ACTIVITY: Once you reach the line containing "Hl as (_ & H2 & _)." in the data below, restate each line word for word up to and including the one containing "(** No symbol".

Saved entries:
--- --- ---
Lemma shown_choice_spec menu locations res seen l :
  shown_choice K (λ n, Ok (visible n)) show_all fuel menu locations res seen = Ok l →
  (∀ n, n ∈ res → n ∈ l) ∧
  (∀ n, n ∈ l → n ∈ res ∨ ∃ m, m ∈ locations ∧ inner K (n_list (nod K m)) n ∧ appears n) ∧
  (lists_of_symbols K → ∀ m n, m ∈ locations → inner K (n_list (nod K m)) n → appears n →
     n ∈ l ∨ (is_symbol_node (item n) = true ∧ (item n ∈ seen ∨ ∃ n', n' ∈ l ∧ item n' = item n))) ∧
  (lists_of_symbols K → menu ∈ locations → ∀ n, inner K (n_list (nod K menu)) n → appears n → n ∈ l).
Proof using Type.
  revert res seen. induction locations as [|m ms IH]; intros res seen; cbn [shown_choice].
  { intros [= <-]. split_and!; [done|by left|by intros _ m n ?%elem_of_nil|by intros _ ?%elem_of_nil]. }
  rewrite obind_Ok. intros (here & Hh & Hl). pose proof (add_unseen_spec (bool_decide (m = menu)) here res seen) as Ha.
  destruct (add_unseen _ _ here res seen) as [res1 seen1]. destruct Ha as (A1 & A2 & A3 & A4 & A5 & A6).
  destruct (IH _ _ Hl) as (I1 & I2 & I3 & I4). split_and!.
  - eauto.
  - intros n [[?|Hn]%A2|(m' & ? & ? & ?)]%I2; [by left| |].
    + right. exists m. destruct (rec_sound K visible show_all _ _ _ _ Hh Hn). split_and!; [by apply elem_of_cons; left|done..].
    + right. exists m'. split_and!; [by apply elem_of_cons; right|done..].
  - intros Hls m' n [->|Hm]%elem_of_cons Hi Hap.
    + destruct (A4 n) as [Hn|[Hs Hn]]; [by eapply rec_complete|left; auto|]. right. split; [done|].
      destruct (A5 _ Hn) as [?|(n' & ? & ?)]; [by left|right; eauto].
    + destruct (I3 Hls m' n Hm Hi Hap) as [?|[Hs [Hn|?]]]; [by left| |right; auto]. right. split; [done|].
      destruct (A5 _ Hn) as [?|(n' & ? & ?)]; [by left|right; eauto].
  - intros Hls [->|Hm]%elem_of_cons n Hi Hap; [|by apply (I4 Hls Hm)].
    apply I1, A6; [by apply bool_decide_eq_true|]. by eapply rec_complete.
Qed.

(** Where a menu's nodes come from: the menu's own list, or the lists of all the
    locations of a choice. *)
Definition sources (menu : nat) : list nat :=
  match item menu with NCho c => c_nodes (cho K c) | _ => [menu] end.

Lemma shown_in_sound menu l n : shown_in K fuel (λ n, Ok (visible n)) show_all menu = Ok l → n ∈ l →
  ∃ m, m ∈ sources menu ∧ inner K (n_list (nod K m)) n ∧ appears n.
Proof using Type.
  unfold shown_in, sources. intros Hl Hn.
  destruct (item menu) as [s|c| | |];
    [exists menu; rewrite list_elem_of_singleton; split; [done|by eapply rec_sound]| |
     exists menu; rewrite list_elem_of_singleton; split; [done|by eapply rec_sound]..].
  apply obind_Ok in Hl as (here & Hh & Hl). apply shown_choice_spec in Hl as (_ & H2 & _).
  destruct (H2 n Hn) as [[]%elem_of_nil|?]. done.
Qed.

(** At its own location a menu shows everything that appears. *)
Lemma shown_in_own menu l n : lists_of_symbols K → menu ∈ sources menu →
  shown_in K fuel (λ n, Ok (visible n)) show_all menu = Ok l →
  inner K (n_list (nod K menu)) n → appears n → n ∈ l.
Proof using Type.
  unfold shown_in, sources. intros Hls Hm Hl Hi Ha. destruct (item menu) as [s|c| | |]; try by eapply rec_complete.
  apply obind_Ok in Hl as (here & Hh & Hl). apply shown_choice_spec in Hl as (_ & _ & _ & H4). by apply H4.
Qed.

(** No symbol that appears at some location is left out. *)
Lemma shown_in_represented menu l m n : lists_of_symbols K → menu ∈ sources menu →
  shown_in K fuel (λ n, Ok (visible n)) show_all menu = Ok l →
  m ∈ sources menu → inner K (n_list (nod K m)) n → appears n →
  n ∈ l ∨ (is_symbol_node (item n) = true ∧ ∃ n', n' ∈ l ∧ item n' = item n).
Proof using Type.
  intros Hls Hm Hl Hin Hi Ha. pose proof (shown_in_own menu l) as Hown. unfold shown_in, sources in *.
  destruct (item menu) as [s|c| | |] eqn:Hit;
    try (apply list_elem_of_singleton in Hin as ->; left; by eapply rec_complete).
  pose proof Hl as Hl'. apply obind_Ok in Hl' as (here & Hh & Hl'). apply shown_choice_spec in Hl' as (_ & _ & H3 & _).
  destruct (H3 Hls m n Hin Hi Ha) as [?|[Hs [Hn|?]]]; [by left| |by right]. right. split; [done|].
  apply list_elem_of_filter in Hn as [_ Hn]. apply list_elem_of_fmap in Hn as (n' & Hn' & Hin').
  exists n'. split; [|done]. destruct (rec_sound K visible show_all _ _ _ _ Hh Hin'). by apply Hown.
Qed.

(** The list of a menu is found when the walks over its sources end. *)
Lemma shown_in_total menu : (∀ m, m ∈ menu :: sources menu → ∃ w, walk K fuel (n_list (nod K m)) = Ok w) →
  ∃ l, shown_in K fuel (λ n, Ok (visible n)) show_all menu = Ok l.
Proof using Type.
  unfold shown_in, sources. intros Hw.
  destruct (Hw menu) as [w0 Hw0]; [by apply elem_of_cons; left|].
  destruct (rec_total K visible show_all _ _ _ Hw0) as [here Hh]. rewrite Hh.
  destruct (item menu) as [s|c| | |]; try by eexists. cbn [obind].
  assert (∀ ms res seen, (∀ m, m ∈ ms → ∃ w, walk K fuel (n_list (nod K m)) = Ok w) →
    ∃ l, shown_choice K (λ n, Ok (visible n)) show_all fuel menu ms res seen = Ok l) as Hc.
  { induction ms as [|m ms IH]; intros res seen Hms; cbn [shown_choice]; [by eexists|].
    destruct (Hms m) as [w Hm]; [by apply elem_of_cons; left|]. destruct (rec_total K visible show_all _ _ _ Hm) as [r ->].
    cbn [obind]. destruct (add_unseen _ _ _ _ _). apply IH. intros x Hx. apply Hms. by apply elem_of_cons; right. }
  apply Hc. intros m Hm. apply Hw. by apply elem_of_cons; right.
Qed.
End Menus.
--- --- ---
EXERCISE OUTPUT:
  apply obind_Ok in Hl as (here & Hh & Hl). apply shown_choice_spec in Hl as (_ & H2 & _).
  destruct (H2 n Hn) as [[]%elem_of_nil|?]. done.
Qed.

(** At its own location a menu shows everything that appears. *)
Lemma shown_in_own menu l n : lists_of_symbols K → menu ∈ sources menu →
  shown_in K fuel (λ n, Ok (visible n)) show_all menu = Ok l →
  inner K (n_list (nod K menu)) n → appears n → n ∈ l.
Proof using Type.
  unfold shown_in, sources. intros Hls Hm Hl Hi Ha. destruct (item menu) as [s|c| | |]; try by eapply rec_complete.
  apply obind_Ok in Hl as (here & Hh & Hl). apply shown_choice_spec in Hl as (_ & _ & _ & H4). by apply H4.
Qed.

(** No symbol that appears at some location is left out. *)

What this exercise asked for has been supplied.